Stored data entries:
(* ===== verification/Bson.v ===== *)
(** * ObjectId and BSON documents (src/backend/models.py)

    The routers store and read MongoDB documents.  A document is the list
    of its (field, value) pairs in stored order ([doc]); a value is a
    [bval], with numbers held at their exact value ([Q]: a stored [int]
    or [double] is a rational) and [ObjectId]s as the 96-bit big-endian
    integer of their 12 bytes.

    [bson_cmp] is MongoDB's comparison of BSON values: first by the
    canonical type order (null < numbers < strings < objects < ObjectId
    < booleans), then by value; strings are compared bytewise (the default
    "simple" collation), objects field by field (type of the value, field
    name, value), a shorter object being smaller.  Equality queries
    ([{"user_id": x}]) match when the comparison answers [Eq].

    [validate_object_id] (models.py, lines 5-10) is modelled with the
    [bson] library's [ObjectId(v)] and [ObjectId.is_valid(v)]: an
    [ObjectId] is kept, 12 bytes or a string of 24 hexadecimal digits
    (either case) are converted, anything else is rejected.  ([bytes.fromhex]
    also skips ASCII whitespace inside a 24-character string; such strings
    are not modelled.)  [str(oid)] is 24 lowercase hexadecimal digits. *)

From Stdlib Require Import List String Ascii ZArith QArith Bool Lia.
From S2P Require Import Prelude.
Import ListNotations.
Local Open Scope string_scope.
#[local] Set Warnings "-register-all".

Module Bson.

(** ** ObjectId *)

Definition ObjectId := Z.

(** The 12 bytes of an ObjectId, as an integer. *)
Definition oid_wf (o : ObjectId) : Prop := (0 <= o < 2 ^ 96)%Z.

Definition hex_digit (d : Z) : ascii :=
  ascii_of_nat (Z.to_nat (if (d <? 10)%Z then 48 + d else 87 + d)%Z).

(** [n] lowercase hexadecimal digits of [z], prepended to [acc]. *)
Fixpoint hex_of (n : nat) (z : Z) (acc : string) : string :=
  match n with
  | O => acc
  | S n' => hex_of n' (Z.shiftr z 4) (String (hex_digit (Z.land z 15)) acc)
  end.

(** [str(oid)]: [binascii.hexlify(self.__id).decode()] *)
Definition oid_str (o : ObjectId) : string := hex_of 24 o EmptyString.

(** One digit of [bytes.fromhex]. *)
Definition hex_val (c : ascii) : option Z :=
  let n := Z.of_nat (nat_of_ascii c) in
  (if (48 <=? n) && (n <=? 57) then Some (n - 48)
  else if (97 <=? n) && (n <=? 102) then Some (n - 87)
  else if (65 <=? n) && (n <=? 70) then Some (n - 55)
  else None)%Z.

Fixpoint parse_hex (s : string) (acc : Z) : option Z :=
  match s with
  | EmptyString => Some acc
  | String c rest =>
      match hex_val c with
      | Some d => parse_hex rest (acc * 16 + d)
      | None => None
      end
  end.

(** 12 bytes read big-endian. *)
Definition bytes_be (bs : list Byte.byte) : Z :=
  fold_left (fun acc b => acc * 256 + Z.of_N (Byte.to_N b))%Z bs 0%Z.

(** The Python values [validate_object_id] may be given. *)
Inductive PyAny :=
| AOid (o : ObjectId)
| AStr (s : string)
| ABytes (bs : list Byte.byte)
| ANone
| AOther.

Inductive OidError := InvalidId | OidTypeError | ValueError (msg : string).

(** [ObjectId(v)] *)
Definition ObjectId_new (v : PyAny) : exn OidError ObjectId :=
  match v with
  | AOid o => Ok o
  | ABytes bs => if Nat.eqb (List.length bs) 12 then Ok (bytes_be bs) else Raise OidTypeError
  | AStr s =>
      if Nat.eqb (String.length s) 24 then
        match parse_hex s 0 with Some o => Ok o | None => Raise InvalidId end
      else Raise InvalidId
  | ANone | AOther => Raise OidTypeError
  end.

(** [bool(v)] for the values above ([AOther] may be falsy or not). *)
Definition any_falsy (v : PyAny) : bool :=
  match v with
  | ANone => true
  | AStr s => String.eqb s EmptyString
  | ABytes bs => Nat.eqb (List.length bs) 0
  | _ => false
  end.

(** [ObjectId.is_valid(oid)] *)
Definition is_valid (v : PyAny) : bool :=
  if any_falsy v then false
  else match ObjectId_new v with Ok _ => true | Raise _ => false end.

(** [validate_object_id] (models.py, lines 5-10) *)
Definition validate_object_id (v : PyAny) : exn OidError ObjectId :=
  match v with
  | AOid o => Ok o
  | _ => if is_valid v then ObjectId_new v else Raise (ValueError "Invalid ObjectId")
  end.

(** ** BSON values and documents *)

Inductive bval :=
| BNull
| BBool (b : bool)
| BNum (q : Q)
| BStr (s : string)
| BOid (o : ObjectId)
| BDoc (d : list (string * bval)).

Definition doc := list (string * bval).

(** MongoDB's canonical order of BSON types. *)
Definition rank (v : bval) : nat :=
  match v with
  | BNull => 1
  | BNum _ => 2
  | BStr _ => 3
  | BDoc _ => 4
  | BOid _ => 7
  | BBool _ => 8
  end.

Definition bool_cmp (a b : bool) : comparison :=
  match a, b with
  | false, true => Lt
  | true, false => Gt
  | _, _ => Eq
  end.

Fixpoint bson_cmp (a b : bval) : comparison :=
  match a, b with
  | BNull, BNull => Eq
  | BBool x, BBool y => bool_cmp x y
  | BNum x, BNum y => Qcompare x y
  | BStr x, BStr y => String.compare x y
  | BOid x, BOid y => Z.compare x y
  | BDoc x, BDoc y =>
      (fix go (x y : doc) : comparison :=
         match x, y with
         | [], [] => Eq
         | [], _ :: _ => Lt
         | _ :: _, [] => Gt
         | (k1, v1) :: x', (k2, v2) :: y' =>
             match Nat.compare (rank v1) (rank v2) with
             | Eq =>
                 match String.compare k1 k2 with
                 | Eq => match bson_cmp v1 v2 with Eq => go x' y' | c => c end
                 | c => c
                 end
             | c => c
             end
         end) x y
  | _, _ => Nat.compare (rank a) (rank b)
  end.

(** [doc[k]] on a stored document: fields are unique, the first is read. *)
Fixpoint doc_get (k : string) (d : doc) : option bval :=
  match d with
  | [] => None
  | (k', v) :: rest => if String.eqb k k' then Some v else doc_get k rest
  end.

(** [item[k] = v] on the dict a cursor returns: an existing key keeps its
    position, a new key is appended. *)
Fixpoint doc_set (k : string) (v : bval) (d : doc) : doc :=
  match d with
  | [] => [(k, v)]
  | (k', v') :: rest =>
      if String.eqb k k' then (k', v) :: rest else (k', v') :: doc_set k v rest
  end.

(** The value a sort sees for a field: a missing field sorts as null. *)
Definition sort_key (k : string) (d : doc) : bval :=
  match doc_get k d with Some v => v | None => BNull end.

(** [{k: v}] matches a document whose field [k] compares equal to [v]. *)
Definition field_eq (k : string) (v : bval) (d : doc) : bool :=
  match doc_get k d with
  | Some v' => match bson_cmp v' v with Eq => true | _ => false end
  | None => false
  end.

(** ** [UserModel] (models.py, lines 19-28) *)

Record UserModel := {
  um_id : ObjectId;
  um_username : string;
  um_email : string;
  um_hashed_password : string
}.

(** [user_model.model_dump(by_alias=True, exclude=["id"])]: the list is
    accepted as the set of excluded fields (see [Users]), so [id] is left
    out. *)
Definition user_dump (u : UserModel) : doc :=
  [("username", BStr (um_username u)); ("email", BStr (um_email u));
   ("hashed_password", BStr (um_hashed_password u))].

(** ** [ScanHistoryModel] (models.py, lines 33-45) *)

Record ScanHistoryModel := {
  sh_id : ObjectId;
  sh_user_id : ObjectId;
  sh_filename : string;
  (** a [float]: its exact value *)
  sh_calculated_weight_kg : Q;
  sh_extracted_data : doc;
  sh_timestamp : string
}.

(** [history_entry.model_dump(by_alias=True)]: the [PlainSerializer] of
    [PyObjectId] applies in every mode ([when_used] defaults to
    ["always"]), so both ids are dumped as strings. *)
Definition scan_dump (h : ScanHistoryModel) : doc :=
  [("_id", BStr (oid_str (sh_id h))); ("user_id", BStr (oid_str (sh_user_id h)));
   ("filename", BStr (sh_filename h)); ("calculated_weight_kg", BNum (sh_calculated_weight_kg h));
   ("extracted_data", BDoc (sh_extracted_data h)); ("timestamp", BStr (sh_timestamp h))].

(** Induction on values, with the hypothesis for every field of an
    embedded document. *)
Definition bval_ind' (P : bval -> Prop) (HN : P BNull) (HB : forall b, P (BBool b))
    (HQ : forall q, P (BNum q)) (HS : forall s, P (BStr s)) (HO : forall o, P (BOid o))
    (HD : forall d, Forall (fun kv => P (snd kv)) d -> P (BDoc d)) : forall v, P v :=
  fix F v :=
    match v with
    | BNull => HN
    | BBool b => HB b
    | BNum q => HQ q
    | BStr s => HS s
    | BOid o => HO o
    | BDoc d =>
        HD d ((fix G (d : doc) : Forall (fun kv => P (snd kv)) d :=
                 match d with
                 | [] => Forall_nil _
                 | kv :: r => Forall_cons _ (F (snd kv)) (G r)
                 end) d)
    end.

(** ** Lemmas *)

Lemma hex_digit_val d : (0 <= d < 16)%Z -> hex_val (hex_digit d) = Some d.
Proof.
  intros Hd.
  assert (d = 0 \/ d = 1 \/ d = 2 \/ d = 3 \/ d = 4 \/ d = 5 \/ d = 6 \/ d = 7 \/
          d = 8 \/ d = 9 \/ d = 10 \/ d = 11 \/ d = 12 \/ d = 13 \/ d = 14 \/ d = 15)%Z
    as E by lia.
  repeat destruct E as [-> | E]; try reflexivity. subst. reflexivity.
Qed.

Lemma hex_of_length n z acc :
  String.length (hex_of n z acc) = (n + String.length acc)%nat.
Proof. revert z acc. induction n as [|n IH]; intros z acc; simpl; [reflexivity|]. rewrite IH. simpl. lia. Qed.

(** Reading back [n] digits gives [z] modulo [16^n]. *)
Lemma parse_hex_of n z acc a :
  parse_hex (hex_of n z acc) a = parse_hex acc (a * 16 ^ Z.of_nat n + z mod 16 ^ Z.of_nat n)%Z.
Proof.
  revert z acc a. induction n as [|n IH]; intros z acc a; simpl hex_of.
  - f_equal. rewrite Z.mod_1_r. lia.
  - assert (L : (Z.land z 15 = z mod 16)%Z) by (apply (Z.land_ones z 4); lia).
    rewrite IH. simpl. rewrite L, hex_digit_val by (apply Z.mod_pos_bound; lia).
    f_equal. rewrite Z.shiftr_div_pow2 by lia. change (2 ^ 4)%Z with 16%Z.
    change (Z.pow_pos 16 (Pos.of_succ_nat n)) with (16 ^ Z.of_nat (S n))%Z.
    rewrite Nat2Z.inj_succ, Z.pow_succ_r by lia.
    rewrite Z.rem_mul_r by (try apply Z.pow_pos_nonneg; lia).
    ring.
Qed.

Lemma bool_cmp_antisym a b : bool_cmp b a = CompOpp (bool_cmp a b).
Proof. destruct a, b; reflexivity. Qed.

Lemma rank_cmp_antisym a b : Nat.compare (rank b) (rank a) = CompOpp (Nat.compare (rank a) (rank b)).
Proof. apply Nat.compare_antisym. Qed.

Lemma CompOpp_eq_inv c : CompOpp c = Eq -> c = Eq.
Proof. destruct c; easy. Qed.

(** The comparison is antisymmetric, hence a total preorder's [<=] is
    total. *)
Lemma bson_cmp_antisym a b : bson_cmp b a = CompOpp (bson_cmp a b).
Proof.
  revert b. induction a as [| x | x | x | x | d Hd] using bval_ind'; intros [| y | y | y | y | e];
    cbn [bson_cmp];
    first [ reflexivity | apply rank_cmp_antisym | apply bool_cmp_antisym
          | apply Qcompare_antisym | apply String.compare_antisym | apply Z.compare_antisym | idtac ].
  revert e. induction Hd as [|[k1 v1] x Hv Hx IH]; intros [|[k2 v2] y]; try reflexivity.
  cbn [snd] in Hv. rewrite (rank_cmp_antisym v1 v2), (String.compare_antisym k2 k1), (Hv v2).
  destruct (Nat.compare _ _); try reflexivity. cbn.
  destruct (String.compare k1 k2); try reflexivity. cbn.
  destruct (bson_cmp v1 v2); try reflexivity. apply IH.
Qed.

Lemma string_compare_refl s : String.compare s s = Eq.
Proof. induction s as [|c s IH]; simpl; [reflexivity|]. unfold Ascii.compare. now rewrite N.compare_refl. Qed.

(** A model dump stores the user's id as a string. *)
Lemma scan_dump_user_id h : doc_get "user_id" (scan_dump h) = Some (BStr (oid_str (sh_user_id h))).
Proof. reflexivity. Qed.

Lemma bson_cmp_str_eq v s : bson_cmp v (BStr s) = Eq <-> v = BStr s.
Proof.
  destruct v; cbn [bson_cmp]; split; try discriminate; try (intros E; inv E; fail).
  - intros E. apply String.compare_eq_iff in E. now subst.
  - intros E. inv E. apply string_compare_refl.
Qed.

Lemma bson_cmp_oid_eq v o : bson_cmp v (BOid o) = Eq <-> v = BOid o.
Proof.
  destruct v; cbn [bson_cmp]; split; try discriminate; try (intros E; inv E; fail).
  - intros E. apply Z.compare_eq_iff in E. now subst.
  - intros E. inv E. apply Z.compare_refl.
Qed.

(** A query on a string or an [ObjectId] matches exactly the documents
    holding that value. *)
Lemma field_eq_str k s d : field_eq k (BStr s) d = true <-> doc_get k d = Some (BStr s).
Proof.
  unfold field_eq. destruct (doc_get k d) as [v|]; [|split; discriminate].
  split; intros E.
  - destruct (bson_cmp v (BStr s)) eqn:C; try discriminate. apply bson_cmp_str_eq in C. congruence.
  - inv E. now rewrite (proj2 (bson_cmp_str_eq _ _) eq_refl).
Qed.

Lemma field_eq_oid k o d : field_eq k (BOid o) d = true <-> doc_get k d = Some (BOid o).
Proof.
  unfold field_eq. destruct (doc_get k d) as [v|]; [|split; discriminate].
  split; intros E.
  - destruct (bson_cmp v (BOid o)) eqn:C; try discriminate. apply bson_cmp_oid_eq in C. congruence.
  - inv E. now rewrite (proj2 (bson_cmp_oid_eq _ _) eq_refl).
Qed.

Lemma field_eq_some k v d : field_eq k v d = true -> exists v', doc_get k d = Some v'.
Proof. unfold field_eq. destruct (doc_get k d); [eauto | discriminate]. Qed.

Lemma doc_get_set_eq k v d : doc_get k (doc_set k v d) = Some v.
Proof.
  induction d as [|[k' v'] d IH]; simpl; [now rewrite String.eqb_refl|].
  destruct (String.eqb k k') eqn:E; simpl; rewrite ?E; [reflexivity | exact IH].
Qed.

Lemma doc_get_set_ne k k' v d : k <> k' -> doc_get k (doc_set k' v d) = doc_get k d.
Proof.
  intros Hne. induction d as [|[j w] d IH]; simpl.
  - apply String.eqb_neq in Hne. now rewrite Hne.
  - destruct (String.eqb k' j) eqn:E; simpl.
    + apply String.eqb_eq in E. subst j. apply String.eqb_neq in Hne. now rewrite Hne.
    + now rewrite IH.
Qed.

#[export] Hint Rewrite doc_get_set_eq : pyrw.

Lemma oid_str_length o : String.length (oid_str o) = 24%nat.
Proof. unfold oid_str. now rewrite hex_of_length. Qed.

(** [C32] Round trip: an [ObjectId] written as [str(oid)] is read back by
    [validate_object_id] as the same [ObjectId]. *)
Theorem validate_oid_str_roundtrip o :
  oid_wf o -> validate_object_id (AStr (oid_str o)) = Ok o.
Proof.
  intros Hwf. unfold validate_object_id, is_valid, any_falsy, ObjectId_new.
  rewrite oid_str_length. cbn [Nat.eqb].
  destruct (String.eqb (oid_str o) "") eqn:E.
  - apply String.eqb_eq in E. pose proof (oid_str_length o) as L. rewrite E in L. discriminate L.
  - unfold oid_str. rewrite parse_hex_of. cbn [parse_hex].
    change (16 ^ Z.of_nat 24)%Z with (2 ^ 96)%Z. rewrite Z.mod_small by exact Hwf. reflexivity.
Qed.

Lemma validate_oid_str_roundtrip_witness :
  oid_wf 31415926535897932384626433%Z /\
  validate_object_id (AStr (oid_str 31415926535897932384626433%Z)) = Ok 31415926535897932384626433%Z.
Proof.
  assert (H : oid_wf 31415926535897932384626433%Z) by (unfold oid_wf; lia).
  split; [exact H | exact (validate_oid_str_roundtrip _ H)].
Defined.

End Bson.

## DIRECTIONS FOR THIS TASK
Copy, exactly and only, the lines above that begin with the one containing "Lemma oid_str_length o" and finish with the one containing "Theorem validate_oid_str_roundtrip o".

## TASK OUTPUT
Lemma oid_str_length o : String.length (oid_str o) = 24%nat.
Proof. unfold oid_str. now rewrite hex_of_length. Qed.

(** [C32] Round trip: an [ObjectId] written as [str(oid)] is read back by
    [validate_object_id] as the same [ObjectId]. *)
Theorem validate_oid_str_roundtrip o :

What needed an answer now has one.